Comprehensive Design

Asakura Robinson worked with SEARCH and Tiny House teachers and staff to design a learning space that supports early childhood education. The team’s designs also incorporated the surrounding ecology, including existing trees, green infrastructure, and natural wood in the building design.

Community Relationships

Asakura Robinson worked with SEARCH on a previous daycare project.
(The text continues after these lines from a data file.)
(** * E-commerce content automation: validation, generation and error shaping

    A shallow embedding of [error-handler.js] and of the validated server
    (the file that requires [./error-handler]): the product validator, the
    error classes and their wire format, the per-kind content generator, the
    per-product orchestrator and the row loop of [/api/process-products].

    The external collaborators (the text-generation provider, the clock
    behind [new Date()], the stack captured by [Error]) are Section variables
    acting on an abstract [World]; everything else is executable. *)

From Stdlib Require Import ZArith NArith Ascii String List Bool Lia.
From stdpp Require Import base option list strings gmap.

Local Open Scope Z_scope.

(* ===================================================================== *)
(** ** JavaScript values *)
(* ===================================================================== *)

(** A JS string is a Rocq [string] whose characters are its code units; only
    code units below 256 are representable. *)

(** A Number is carried by the exact decimal it was read from:
    [Dec neg m e] stands for the double nearest to [(-1)^neg * m * 10^e].
    The validators only observe whether a number is NaN, whether it is zero
    and whether it is below zero, and those three observations are computed
    exactly below (including underflow of tiny literals to zero). *)
Inductive jsnum : Type :=
  | NaN
  | Infinity (neg : bool)
  | Dec (neg : bool) (m : N) (e : Z).

(** The values a JSON body or a spreadsheet cell can put in a field.
    [JObj repr] is an array or a plain object, carried with the string its
    inherited [toString()] returns (["[object Object]"], or the joined
    elements of an array). *)
Inductive jsval : Type :=
  | JUndefined
  | JNull
  | JBool (b : bool)
  | JNum (n : jsnum)
  | JStr (s : string)
  | JObj (repr : string).

Module JS.

(** [m * 10^e], when it is not zero, rounds to the double zero exactly when
    it is at most [2^-1075] (half of the least subnormal; the tie goes to
    the even neighbour, zero). *)
Definition rounds_to_zero (m : N) (e : Z) : bool :=
  (m =? 0)%N
  || ((e <? 0) && (Z.of_N m * 2 ^ 1075 <=? 10 ^ (- e))).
Because of this existing relationship, the design team was able to ensure a seamless implementation process for House of Tiny Treasures.

Asakura Robinson worked with SEARCH—an agency combating poverty and homelessness in Houston’s 3rd Ward—to design the House of Tiny Treasures, a daycare facility for clients who needed a safe and nurturing space for their children while they go to work, school, or apply to jobs.


Asakura Robinson teamed with Studio RED Architects to design a fluid daycare space for SEARCH that allowed for outdoor activity and easy transition into the classroom. Asakura Robinson’s design plans for SEARCH’s House of Tiny Treasures included nature play components, as well as preserving existing tree ecology. This was the only daycare center in the vicinity providing early childhood education for toddler and preschool aged children who are either homeless or living in deep poverty.


SEARCH was a returning client and used Asakura Robinson’s expertise to design a creative, safe, and low cost space with great visual penetration. The design team incorporated a mud kitchen, outdoor deck, and flexible play equipment that could be used indoors and outdoors. The outdoor play areas can be seen from inside the classroom, creating a fluid open space with no hindrance to visibility so that teachers could monitor both indoor and outdoor activities. This project was a community effort where Asakura Robinson provided the design plans and contractors and community volunteers constructed the building and play equipment.